Methods. Study Design. Randomized, double-blinded, placebo-controlled study.
Population:
Participants that will be admitted during the time of the study to Neurosurgery department at Menoufia University hospitals at Menoufia University.
Setting:
Neurosurgery department at Menoufia University hospitals at Menoufia University.
Keywords:
Metformin, spinal cord injury, gliosis, randomized controlled trial, neuroprotection
Who can participate
Age range
18 Years – 65 Years
Sex
ALL
See this in plain English?
AI-rewrites the medical criteria so a patient or caregiver can understand them. Always confirm with the trial site.
Inclusion Criteria:
* Adults aged 18-65 years, who had acute, non-penetrating thoraco-lumbar SCI (T1-conus medullaris), with new neurological deficits.
* Injury occurred within the past 24 hours before enrollment.
* American Spinal Injury Association (ASIA) Impairment Scale grade B-D.
* Able to undergo MRI of the spine.
* Informed consent provided by patient or legal representative.
Exclusion Criteria:
* Major spinal transaction or cervical spinal cord injury.
* Prior spinal surgery or pre-existing spinal pathology (e.g., kyphosis, tumors).
* Concomitant severe traumatic brain injury (Glasgow Coma Scale \< 13) or other CNS injury that would confound neurological assessment.
* Known diabetes mellitus (type 1 or 2) or current use of metformin.
* Penetrating spinal injury (e.g. gunshot, stab wound).

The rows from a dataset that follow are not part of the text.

Record OperationEvent : Type := {
  e_sequence : Z;
  e_operation_id : string;
  e_attempt : Z;
  e_action : string;
  e_target : string;
  e_status : OperationStatus;
  e_occurred_at : stamp;
  e_error_code : option string;
  e_previous_hash : string;
  e_event_hash : string;
}.

Record OperationState : Type := {
  o_operation_id : string;
  o_attempt : Z;
  o_action : string;
  o_target : string;
  o_status : OperationStatus;
  o_started_at : stamp;
  o_finished_at : option stamp;
  o_error_code : option string;
  o_last_sequence : Z;
}.

Record OperationJournalVerification : Type := {
  v_event_count : Z;
  v_operation_count : Z;
  v_pending_count : Z;
  v_head_hash : string;
}.

(** ** Field validation *)

Definition validate_operation_id (v : string) : result string :=
  if fullmatch OPERATION_ID v then Ok v else fail ValueErr "invalid operation ID".
Definition validate_name (v label : string) : result string :=
  if fullmatch NAME v then Ok v else fail ValueErr ("invalid operation " +:+ label).
Definition validate_target (v : string) : result string :=
  if fullmatch TARGET v then Ok v else fail ValueErr "invalid operation target".
Definition validate_error_code (v : string) : result string :=
  if fullmatch ERROR_CODE v then Ok v else fail ValueErr "invalid safe operation error code".

(** [_as_utc] of an argument, and of a timestamp read back. *)
Definition as_utc : datetime → result Z := as_utc_msg "operation timestamp must be timezone-aware".
Definition stamp_as_utc (t : stamp) : result Z :=
  as_utc (match st_offset t with Some _ => Aware (st_us t) | None => Naive (st_us t) end).
Definition timestamp_of (clock : Z) (now : option datetime) : result Z :=
  as_utc (or_default now (Aware clock)).

Definition integrity {A} (msg : string) : result A := fail OperationJournalIntegrityError msg.
Definition integrity_if (b : bool) (msg : string) : result unit :=
  fail_if b OperationJournalIntegrityError msg.

Definition validate_event_fields (e : OperationEvent) : result unit :=
  _ ← validate_operation_id (e_operation_id e);
  _ ← validate_name (e_action e) "action";
  _ ← validate_target (e_target e);
  _ ← integrity_if (e_attempt e <? 1)%Z "operation attempt must be positive";
  _ ← result_catch (stamp_as_utc (e_occurred_at e)) (λ x,
        if exn_in x [ValueErr] then Some (integrity "operation timestamp must be timezone-aware") else None);
  match e_status e with
  | FAILED =>
      match e_error_code e with
      | None => integrity "failed operation requires an error code"
      | Some code => _ ← validate_error_code code; Ok tt
      end
  | _ => integrity_if (bool_decide (e_error_code e ≠ None)) "only failed operations may contain an error code"
  end.

(** ** The state of an operation *)

Definition initial_state (e : OperationEvent) : OperationState :=
  {| o_operation_id := e_operation_id e; o_attempt := e_attempt e; o_action := e_action e;
     o_target := e_target e; o_status := STARTED; o_started_at := e_occurred_at e;
     o_finished_at := None; o_error_code := None; o_last_sequence := e_sequence e |}.

Definition terminal_state (s : OperationState) (e : OperationEvent) : OperationState :=
  {| o_operation_id := o_operation_id s; o_attempt := o_attempt s; o_action := o_action s;
     o_target := o_target s; o_status := e_status e; o_started_at := o_started_at s;
     o_finished_at := Some (e_occurred_at e); o_error_code := e_error_code e;
     o_last_sequence := e_sequence e |}.

(** [t < u] for aware timestamps. *)
Definition stamp_lt (t u : stamp) : bool := (st_us t <? st_us u)%Z.

(** [current.finished_at is None or t < current.finished_at]. *)
Definition before_finish (t : stamp) (s : OperationState) : bool :=
  match o_finished_at s with None => true | Some f => stamp_lt t f end.

Definition apply_event (current : option OperationState) (e : OperationEvent) : result OperationState :=
  _ ← validate_event_fields e;
  match current with
  | None =>
      _ ← integrity_if (bool_decide (e_status e ≠ STARTED) || negb (e_attempt e =? 1)%Z)
            "an operation must begin with started attempt 1";
      Ok (initial_state e)
  | Some s =>
      _ ← integrity_if (bool_decide (o_action s ≠ e_action e) || bool_decide (o_target s ≠ e_target e))
            "operation action and target must remain immutable";
      if decide (e_status e = STARTED) then
        _ ← integrity_if (bool_decide (o_status s ≠ FAILED)) "only a failed operation can begin another attempt";
        _ ← integrity_if (negb (e_attempt e =? o_attempt s + 1)%Z) "invalid operation retry attempt";
        _ ← integrity_if (before_finish (e_occurred_at e) s) "operation retry predates the previous attempt";
        Ok (initial_state e)
      else
        _ ← integrity_if (bool_decide (o_status s ≠ STARTED) || negb (e_attempt e =? o_attempt s)%Z)
              "invalid terminal operation transition";
        _ ← integrity_if (stamp_lt (e_occurred_at e) (o_started_at s)) "terminal operation event predates its attempt";
        Ok (terminal_state s e)
  end.

(** ** The file *)

Definition store : Type := option string.

Section journal.
Context (hmac_hex : string → string → string) (isoformat dump_stamp : stamp → string)
  (parse_line : string → result OperationEvent) (integrity_key : string).

Definition opt_str (o : option string) : json := match o with Some s => JStr s | None => JNull end.

(** [_event_body]. *)
Definition event_body (e : OperationEvent) : json :=
  JObj (dict_sort
    [("sequence", JInt (e_sequence e)); ("operation_id", JStr (e_operation_id e));
     ("attempt", JInt (e_attempt e)); ("action", JStr (e_action e)); ("target", JStr (e_target e));
     ("status", JStr (status_value (e_status e))); ("occurred_at", JStr (isoformat (e_occurred_at e)));
     ("error_code", opt_str (e_error_code e)); ("previous_hash", JStr (e_previous_hash e))]).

* Implanted metallic devices or conditions precluding MRI.
* Pregnancy or breastfeeding.
* Severe comorbidities (e.g. end-stage liver disease, renal failure with eGFR\<30 mL/min).
* Known allergy to metformin.
* Uncontrolled infection or sepsis at presentation.
Questions worth asking your doctor
Bring these to your next appointment. They're a starting point for a shared conversation — not a sign you qualify or a recommendation to enrol.
1Based on my diagnosis and history, is this trial worth exploring for me — or is there a standard treatment we should try first?
2What does this trial's phase tell us about how much is already known about its safety and benefit?
3What would taking part actually involve for me — visits, tests, time, and travel?
4What are the known and possible risks or side effects I should weigh, and how would they be monitored?
5If this trial isn't the right fit, what other options or trials would you suggest I look into?
Generated to help you prepare — always confirm anything about your own eligibility and care with the study team and your doctor.
Questions for the trial coordinator
The trial coordinator is the person who runs the study day to day. These cover the practical side — logistics, costs, and what taking part would actually mean for your life. The study team confirms whether you meet the criteria; these are questions to ask, not a sign you qualify.
1What does taking part actually involve week to week — how many visits, where, and how long does each one take?
2What costs are covered by the study, and what might I have to pay for myself, including travel, parking, or time off work?
3What happens during screening, and what happens if the study team confirms I don't meet the criteria after those tests?
4Who pays for the scans, blood work, and other tests the trial requires — the study, my insurance, or me?
5How will being in the trial affect my regular care, and will my own doctor stay informed and involved?
6Can I leave the trial at any point if I change my mind, and what would happen to my care if I do?
A starting point for the conversation — always confirm anything about your own eligibility, costs, and care with the study team and your doctor.